§ **Work required**: From the records below, extract only the lines running from the line with "Proof. intros Hm" to the line with "Create HintDb notify.", both lines included, reproducing them exactly.

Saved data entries
Segment Open

(* ===== verification/NotificationPolicy.v ===== *)
(** * NotificationPolicy: core/notification_policy_store.py

    The single row of notification_policy, its validated updates, and the
    decision evaluate_notification_policy of
    core/notification_policy_service.py takes from it. *)

From S2P Require Import Prelude PyText PyFloat PyValue Tables Hoare Outcomes Deliveries RateLimiter.

Open Scope Z_scope.

(** ** Validation *)

Definition ALLOWED_NOTIFICATION_SEVERITIES : list string := ["low"; "medium"; "high"; "critical"].
Definition ALLOWED_SLACK_FORMATS : list string := ["compact"; "detailed"].

(** [raise ValueError(message)]. *)
Definition refuse {A} (message : string) : outcome A := Raise (ValueError message).

Definition normalize_bool (value : pyval) (field : string) : outcome pyval :=
  match value with PBool _ => Ok value | _ => refuse (field +:+ " must be a boolean") end.

Definition is_ascii_letter (c : ascii) : bool :=
  let n := N_of_ascii c in is_lower_alpha c || ((65 <=? n) && (n <=? 90))%N.
Definition label_start (c : ascii) : bool := is_ascii_letter c || is_digit c || Ascii.eqb c "#".
Definition label_char (c : ascii) : bool := label_start c || existsb (Ascii.eqb c) [" "; "."; "_"; "/"; "-"]%char.

(** [_DESTINATION_LABEL_RE.fullmatch]. *)
Definition destination_label (s : string) : bool :=
  match s with
  | EmptyString => false
  | String c rest => label_start c && all_chars label_char rest && (String.length rest <=? 79)%nat
  end.

Definition normalize_destination (value : pyval) (field : string) : outcome pyval :=
  match value with
  | PStr s =>
      let normalized := strip s in
      if is_empty normalized then refuse (field +:+ " must not be empty")
      else if contains "://" (lower normalized) then refuse (field +:+ " must be a routing label, not a URL")
      else if negb (destination_label normalized)
      then refuse (field +:+ " must start with a letter, number, or # and contain only bounded label characters")
      else Ok (PStr normalized)
  | _ => refuse (field +:+ " must be a string")
  end.

(** [str(value or "").strip().lower()]. *)
Definition choice_text (value : pyval) : string := lower (strip (py_str (py_or value (PStr "")))).

Definition normalize_choice (allowed : list string) (value : pyval) (field : string) : outcome pyval :=
  if str_in (choice_text value) allowed then Ok (PStr (choice_text value))
  else refuse (field +:+ " must be one of " +:+ show_choices allowed).

Definition destination_fields : list string :=
  ["pfsense_destination"; "honeypot_destination"; "critical_cross_source_destination"].
Definition allowed_fields : list string :=
  ["slack_enabled"; "minimum_severity"; "notify_on_alerts"; "notify_on_incidents"; "slack_format"] ++ destination_fields.

Definition normalize_field (key : string) (value : pyval) : outcome pyval :=
  if str_in key ["slack_enabled"; "notify_on_alerts"; "notify_on_incidents"] then normalize_bool value key
  else if String.eqb key "minimum_severity" then normalize_choice ALLOWED_NOTIFICATION_SEVERITIES value key
  else if String.eqb key "slack_format" then normalize_choice ALLOWED_SLACK_FORMATS value key
  else normalize_destination value key.

Fixpoint normalize_fields (items : pydict) : outcome pydict :=
  match items with
  | [] => Ok []
  | (key, value) :: items =>
      let! v := normalize_field key value in
      let! rest := normalize_fields items in
      Ok ((key, v) :: rest)
  end.

(** [sorted(unknown)[0]]. *)
Definition first_unknown (keys : list string) : option string :=
  head (merge_sort str_le (List.filter (fun k => negb (str_in k allowed_fields)) keys)).

Definition validate_notification_policy_updates (payload : pyval) : outcome pydict :=
  match payload with
  | PDict items =>
      match first_unknown (map fst items) with
      | Some key => refuse ("Unknown notification policy field: " +:+ key)
      | None => normalize_fields items
      end
  | _ => refuse "Notification policy payload must be an object"
  end.

(** ** The row *)

Record policy_row := PolicyRow {
  np_slack_enabled : bool;
  np_minimum_severity : string;
  np_notify_on_alerts : bool;
  np_notify_on_incidents : bool;
  np_slack_format : string;
  np_pfsense_destination : string;
  np_honeypot_destination : string;
  np_critical_cross_source_destination : string;
  np_updated_at : Z;
  np_updated_by : option string;
}.

(** The table: its CHECK allows no other id than 1. *)
Abbreviation policy_table := (option policy_row).

#[export, refine] Instance policy_table_tx : Transactional policy_table := { restore snap _ := snap; }.
Proof. all: done. Defined.

(** The validated fields of a row. *)
Definition policy_fields (r : policy_row) : pydict :=
  [("slack_enabled", PBool (np_slack_enabled r)); ("minimum_severity", PStr (np_minimum_severity r));
   ("notify_on_alerts", PBool (np_notify_on_alerts r)); ("notify_on_incidents", PBool (np_notify_on_incidents r));
   ("slack_format", PStr (np_slack_format r)); ("pfsense_destination", PStr (np_pfsense_destination r));
   ("honeypot_destination", PStr (np_honeypot_destination r));
   ("critical_cross_source_destination", PStr (np_critical_cross_source_destination r))].

Definition DEFAULT_NOTIFICATION_POLICY : pydict :=
  [("slack_enabled", PBool false); ("minimum_severity", PStr "high"); ("notify_on_alerts", PBool true);
   ("notify_on_incidents", PBool true); ("slack_format", PStr "compact");
   ("pfsense_destination", PStr "pfSense destination"); ("honeypot_destination", PStr "Honeypot destination");
   ("critical_cross_source_destination", PStr "Critical / Cross-Source Security destination")].

Definition default_notification_policy (status : string) : pydict :=
  [("id", PInt 1)] ++ DEFAULT_NOTIFICATION_POLICY ++
  [("updated_at", PNone); ("updated_by", PNone); ("status", PStr status)].

(** [str(row[9])] of a TIMESTAMPTZ in UTC. *)
Definition row_to_dict (r : policy_row) : pydict :=
  [("id", PInt 1)] ++ policy_fields r ++
  [("updated_at", PStr (isoformat " " (utc_datetime (np_updated_at r)))); ("updated_by", opt_text (np_updated_by r));
   ("status", PStr "applied")].

(** The CHECK constraints. *)
Definition policy_checks (r : policy_row) : bool :=
  str_in (np_minimum_severity r) ALLOWED_NOTIFICATION_SEVERITIES && str_in (np_slack_format r) ALLOWED_SLACK_FORMATS &&
  negb (sql_blank (np_pfsense_destination r)) && negb (sql_blank (np_honeypot_destination r)) &&
  negb (sql_blank (np_critical_cross_source_destination r)).

(** ** Reading and writing it *)

(** A row that fails the validation is found after the savepoint has been
    released: ROLLBACK TO SAVEPOINT then names a savepoint that no longer
    exists, which is an error of the database.  The handler swallows it, and
    the transaction of the caller is aborted. *)
Definition load_notification_policy : M (conn policy_table) pydict := fun c =>
  if cn_aborted c then (Ok (default_notification_policy "unavailable"), c)
  else match cn_current c with
       | None => (Ok (default_notification_policy "default"), c)
       | Some r =>
           match validate_notification_policy_updates (PDict (policy_fields r)) with
           | Ok _ => (Ok (row_to_dict r), c)
           | Raise _ => (Ok (default_notification_policy "unavailable"), Conn (cn_committed c) (cn_current c) true)
           end
       end.

(** On a connection of its own; [None] when it cannot be opened. *)
Definition get_effective_notification_policy (committed : option policy_table) : pydict :=
  match committed with
  | None => default_notification_policy "unavailable"
  | Some t => match load_notification_policy (open_conn t) with
              | (Ok policy, _) => policy
              | (Raise _, _) => default_notification_policy "unavailable"
              end
  end.
(* ===== verification/NotificationProofs.v ===== *)
(** * NotificationProofs: what a notification does to the rest of the system

    A delivery stays out of every table but its own and ends no transaction,
    which is what an ingestion asks of it ([IngestDispatch.AlertNotifier]);
    it reaches Slack at most once, within the guards of the adapter; and an
    equivalent delivery on record is looked for among the ten newest attempts
    of its key only. *)

From S2P Require Import RateLimiter CircuitBreaker Integration RealMode SlackAdapter IntegrationRegistry IntegrationSafety.
From S2P Require Import Prelude PyText PyFloat PyValue Tables Hoare Outcomes Deliveries Alerts PlaybookStore StepEvents.
From S2P Require Import PlaybookAdapters NotificationPolicy NotificationService IngestDispatch.

Open Scope Z_scope.

Abbreviation db := (exec_db (world traffic)).

(** ** Frames *)

(** What a delivery leaves alone: the committed state, and the executions,
    the outcome log and the alerts of the transaction; before and after the
    call of the adapter, the memory of the process as well. *)
Definition beyond (c : conn db) :=
  let d := cn_current c in (cn_committed c, xd_soar d, xd_outcomes d, xd_alerts d).
Definition beyond_and_world (c : conn db) := (beyond c, xd_world (cn_current c)).

Lemma still_beyond {A} (m : M (conn db) A) : holds_still beyond_and_world m -> holds_still beyond m.
Proof. intros Hm c. exact (f_equal fst (Hm c)). Qed.

Lemma still_reads {A} (f : db -> A) : holds_still beyond_and_world (stmt_reads f).
Proof. intros c. unfold stmt_reads, execute, gets. by destruct (cn_aborted c), c. Qed.

Lemma still_deliveries {A} (m : M delivery_store A) : holds_still beyond_and_world (stmt_deliveries m).
Proof.
  intros c. unfold stmt_deliveries, execute, in_deliveries, zoom. destruct (cn_aborted c); [done|].
  by destruct (m _) as [[a|e] s].
Qed.

Lemma still_process {A} (m : M (world traffic) A) : holds_still beyond (in_process m).
Proof. intros c. unfold in_process, in_world, zoom. by destruct (m _) as [r w]. Qed.

Create HintDb notify.
#[export] Hint Resolve still_ret still_raise still_of_outcome still_bind still_try still_reads still_deliveries
  still_process still_beyond : notify.

Section Service.
Context (o : outside) (now : Z) (clk : clock) (sha256_hex : string -> string) (uuid_hex : string).
Context (references_ok : delivery_row -> bool) (policy_db : option policy_table) (incident_view : Z -> option pydict).

Abbreviation deliver := (deliver_notification o now clk sha256_hex uuid_hex references_ok).
Abbreviation send := (send_notification o now clk references_ok).
Abbreviation notify := (NotificationService.notify_for_alert o now clk sha256_hex uuid_hex references_ok policy_db).

Lemma still_record_safe n correlation key alert incident a :
  holds_still beyond_and_world (record_attempt_safe clk references_ok n correlation key alert incident a).
Proof. unfold record_attempt_safe, record_attempt. eauto with notify. Qed.

Lemma still_existing key : holds_still beyond_and_world (existing_policy_delivery key).
Proof. unfold existing_policy_delivery. eauto with notify. Qed.

Hint Resolve still_record_safe still_existing : notify.

Lemma still_send n purpose stage correlation key d : holds_still beyond (send n purpose stage correlation key d).
Proof. unfold send_notification. auto 8 with notify. Qed.

(** The send is the call of the adapter and a row. *)
Lemma send_reaches n purpose stage correlation key d c :
  let c' := (send n purpose stage correlation key d c).2 in
  sent_by c' = sent_by c \/
  (admitted (circuit (w_circuits (xd_world (cn_current c))) "slack") /\
   exists q, sent_by c' = sent_by c ++ [q] /\ may_send o "slack" q).
Proof.
  cbn zeta. generalize (eq_refl (send n purpose stage correlation key d c).2).
  generalize (send n purpose stage correlation key d c).2 at 2 3 4. intros c'. unfold send_notification. unfold bind at 1.
  destruct (in_process _ c) as [r c1] eqn:E.
  unfold in_process, in_world, zoom in E.
  destruct (use_adapter o "slack" (Some REAL_MODE) now _ _ _ (xd_world (cn_current c))) as [r1 w1] eqn:Eu.
  injection E as <- <-. set (c1 := Conn _ _ _).
  assert (forall c2, xd_world (cn_current c2) = w1 -> sent_by c2 = sent_by c \/
    admitted (circuit (w_circuits (xd_world (cn_current c))) "slack") /\
    exists q, sent_by c2 = sent_by c ++ [q] /\ may_send o "slack" q) as Hsent.
  { intros c2 Hc2. unfold sent_by. rewrite Hc2.
    destruct (use_adapter_guarded _ _ _ _ _ _ _ _ _ _ Eu) as [[H _]|(_ & Ha & q & Hq & Hmay & _)]; [by left|].
    right. split; [exact Ha|]. by exists q. }
  intros <-. apply Hsent. destruct r1 as [a|e]; [|done].
  match goal with |- xd_world (cn_current (?m c1).2) = _ => assert (holds_still beyond_and_world m) as Hm by auto with notify end.
  exact (f_equal snd (Hm c1)).
Qed.

Hint Resolve still_send : notify.

Lemma still_deliver policy n : holds_still beyond (deliver policy n).
Proof.
  unfold deliver_notification. destruct (negb _); [auto 8 with notify|]. apply still_bind.
  - destruct (nt_allow_dedup n); auto with notify.
  - intros [x|]; auto 8 with notify.
Qed.

Lemma still_notify i : holds_still beyond (notify i).
Proof.
  unfold NotificationService.notify_for_alert, fetch_alert_notification_context. apply still_bind; [auto with notify|].
  intros [a|]; [|apply still_ret]. destruct (negb _); [apply still_ret|]. apply still_bind; [apply still_deliver|auto with notify].
Qed.

(** The notifications of an ingestion are those of this service. *)
#[export, refine] Instance policy_notifier : AlertNotifier (world traffic) := {
  notify_for_alert i := let* _ := notify i in ret tt;
}.
Proof.
  all: intros i c; pose proof (still_bind (notify i) (fun _ => ret tt) (still_notify i) (fun _ => still_ret tt) c) as H.
  - by injection H.
  - by injection H.
Defined.

(** ** The newest attempts of a notification *)

Definition rows_of (c : conn db) : gmap Z delivery_row := ds_rows (xd_deliveries (cn_current c)).
Definition attempts (key : string) (t : gmap Z delivery_row) : list (Z * delivery_row) :=
  select delivery_newest (fun _ r => String.eqb (nd_idempotency_key r) key) t.

Lemma newest_inj (a : Z) (b : delivery_row) (i : Z) (d : delivery_row) : delivery_newest a b = delivery_newest i d -> a = i.
Proof. unfold delivery_newest. intros [=]. lia. Qed.

Lemma newest_le x y : key_le delivery_newest x y <-> y.1 <= x.1.
Proof. unfold key_le, delivery_newest. cbn. lia. Qed.

Lemma existing_is key c : cn_aborted c = false ->
  existing_policy_delivery key c = (Ok (List.find is_active (take 10 (attempts key (rows_of c)))), c).
Proof.
  intros Ha. unfold existing_policy_delivery, bind, stmt_deliveries, execute, in_deliveries, zoom. rewrite Ha.
  unfold list_notification_delivery_attempts. cbn. unfold ret, Tables.limit, attempts, rows_of, delivery_matches.
  destruct c as [cm [] ab]; cbn in *; subst. do 4 f_equal. apply select_ext. intros i r _. cbn. by rewrite !andb_true_r.
Qed.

Segment Closed

§ **Your solution**:
Proof. intros Hm c. exact (f_equal fst (Hm c)). Qed.

Lemma still_reads {A} (f : db -> A) : holds_still beyond_and_world (stmt_reads f).
Proof. intros c. unfold stmt_reads, execute, gets. by destruct (cn_aborted c), c. Qed.

Lemma still_deliveries {A} (m : M delivery_store A) : holds_still beyond_and_world (stmt_deliveries m).
Proof.
  intros c. unfold stmt_deliveries, execute, in_deliveries, zoom. destruct (cn_aborted c); [done|].
  by destruct (m _) as [[a|e] s].
Qed.

Lemma still_process {A} (m : M (world traffic) A) : holds_still beyond (in_process m).
Proof. intros c. unfold in_process, in_world, zoom. by destruct (m _) as [r w]. Qed.

Create HintDb notify.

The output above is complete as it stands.